Groene was later sent to live with her biological father. She continued to be haunted by the past and took a year off of school. She went to therapy but suffered from an eating disorder. She also indulged in self harm.
"I had my brothers with me all the time," Groene said, recalling the times she spent with them. "And that’s exactly how I wanted it to be. I always wanted to be with them. I was the youngest and the only girl. 'I was the little sister my brothers protected. And my mom made sure that the family was always together. It felt weird being in a house with my dad and his girlfriend with none of my brothers."
"I was just so alone. He was a truck driver, so it was very seldom that we saw him. But that’s how he paid the bills," she continued. "I also became really sensitive about my weight and the things that I ate. I think it was a way to punish myself. I developed an eating disorder at a very young age. If I ate, I made myself throw up. I then started self-harming. I was hiding a lot from my dad. And then he got throat cancer. He almost died from it. So much has happened that I never fully got to heal."
Groene explained that she felt guilty because she had promised Dylan they would get out of captivity alive. "I had promised my brother [Dylan] that I would make sure that we got out alive. I carried so much guilt because he didn’t live, and I did," she said. "I felt like it should have been the other way around. I handled all of that in very unhealthy ways. I started drinking at age 13, smoking marijuana and hanging out with older people. I was trying to numb everything. And there was a possibility that my dad might die. I didn’t know what to do."

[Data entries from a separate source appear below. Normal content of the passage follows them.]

(** * Canvas engine and topology dispatch of the workflow playground

    A shallow embedding of the playground page (graph state, pattern
    matcher, dispatcher) and of the workspace component (viewport, panning,
    node and connection dragging, port anchors, edge curves), followed by
    the properties proved about them.

    Conventions of the embedding:
    - JavaScript strings are [string]s of UTF-8 bytes; the arrow of the
      connection keys is the three-byte sequence of U+2192.
    - JavaScript numbers are real numbers ([R]): the arithmetic is exact and
      [NaN] and the infinities have no counterpart, except [Infinity] as the
      starting value of a minimum search, which is an [option].
    - React state updates are queues of [SetStateAction]s applied when the
      handler returns; an effect runs after the commit when one of its
      dependencies changed. *)

From Stdlib Require Import Reals Lra List String Ascii Bool Arith Lia.
From Stdlib Require Import DecimalString DecimalNat DecimalFacts.
From stdpp Require Import gmap strings.
Import ListNotations.
Open Scope string_scope.

(** ** JavaScript string and array primitives used by the sources *)

Module Js.

(** The separator of [`${a}→${b}`] and of [split('→')]. *)
Definition arrow : string := "→".

(** [toLowerCase] on the ASCII range; other bytes are left as they are
    (every kind and port name of the catalogs is ASCII). *)
Definition lowerChar (c : ascii) : ascii :=
  let n := nat_of_ascii c in
  if (65 <=? n)%nat && (n <=? 90)%nat then ascii_of_nat (n + 32) else c.

Fixpoint toLowerCase (s : string) : string :=
  match s with
  | EmptyString => EmptyString
  | String c s' => String (lowerChar c) (toLowerCase s')
  end.

(** [s.startsWith(p)] *)
Fixpoint startsWith (s p : string) {struct p} : bool :=
  match p, s with
  | EmptyString, _ => true
  | String _ _, EmptyString => false
  | String a p', String b s' => Ascii.eqb a b && startsWith s' p'
  end.

(** [s.includes(sub)] *)
Fixpoint includes (s sub : string) : bool :=
  match s with
  | EmptyString => startsWith s sub
  | String _ s' => startsWith s sub || includes s' sub
  end.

Duncan was convicted and sentenced to death in 2008. After his arrest, he was linked him to the April 1997 slaying of ten-year-old Anthony Martinez from Beaumont, California, with the help of DNA evidence. He later admitted to the killing. He was also linked to the murders of two young girls in Seattle in the 1990s. She was accused of molesting a young boy on a playground in Minnesota in 2005.
A registered sex offender, Duncan later admitted to a therapist that he believed he had raped 13 younger boys by the time he was 16. In March 2021, he died from terminal brain cancer at a hospital in Terra Haute, Idaho.
"One thing is for sure, he does not exist anymore. Now, we can live our lives knowing that," Groene had said at the time. For so long I have been struggling with hate towards that man. Today, I woke up feeling like my soul was finally free. I hope other people affected by Joseph Duncan were able to wake up feeling the same way."
Groene's legal troubles
In April 2018, Groene pleaded guilty to two misdemeanor counts of injury to a child. She was ordered to serve unsupervised probation through October 2019. According to court records, Groene left methamphetamine where a one-year-old child in her custody could ingest it. She also reportedly left the drug in close proximity to a month-old baby.
Just a month later, Groene was accused of violating the terms of her probation. A Canyon County judge later declined to sentence her to jail time, but instead instituting 18 months of supervised probation.
Groene now lives in the Boise area with her husband, Michael, and four children. She is expecting to give birth to a fifth child in August.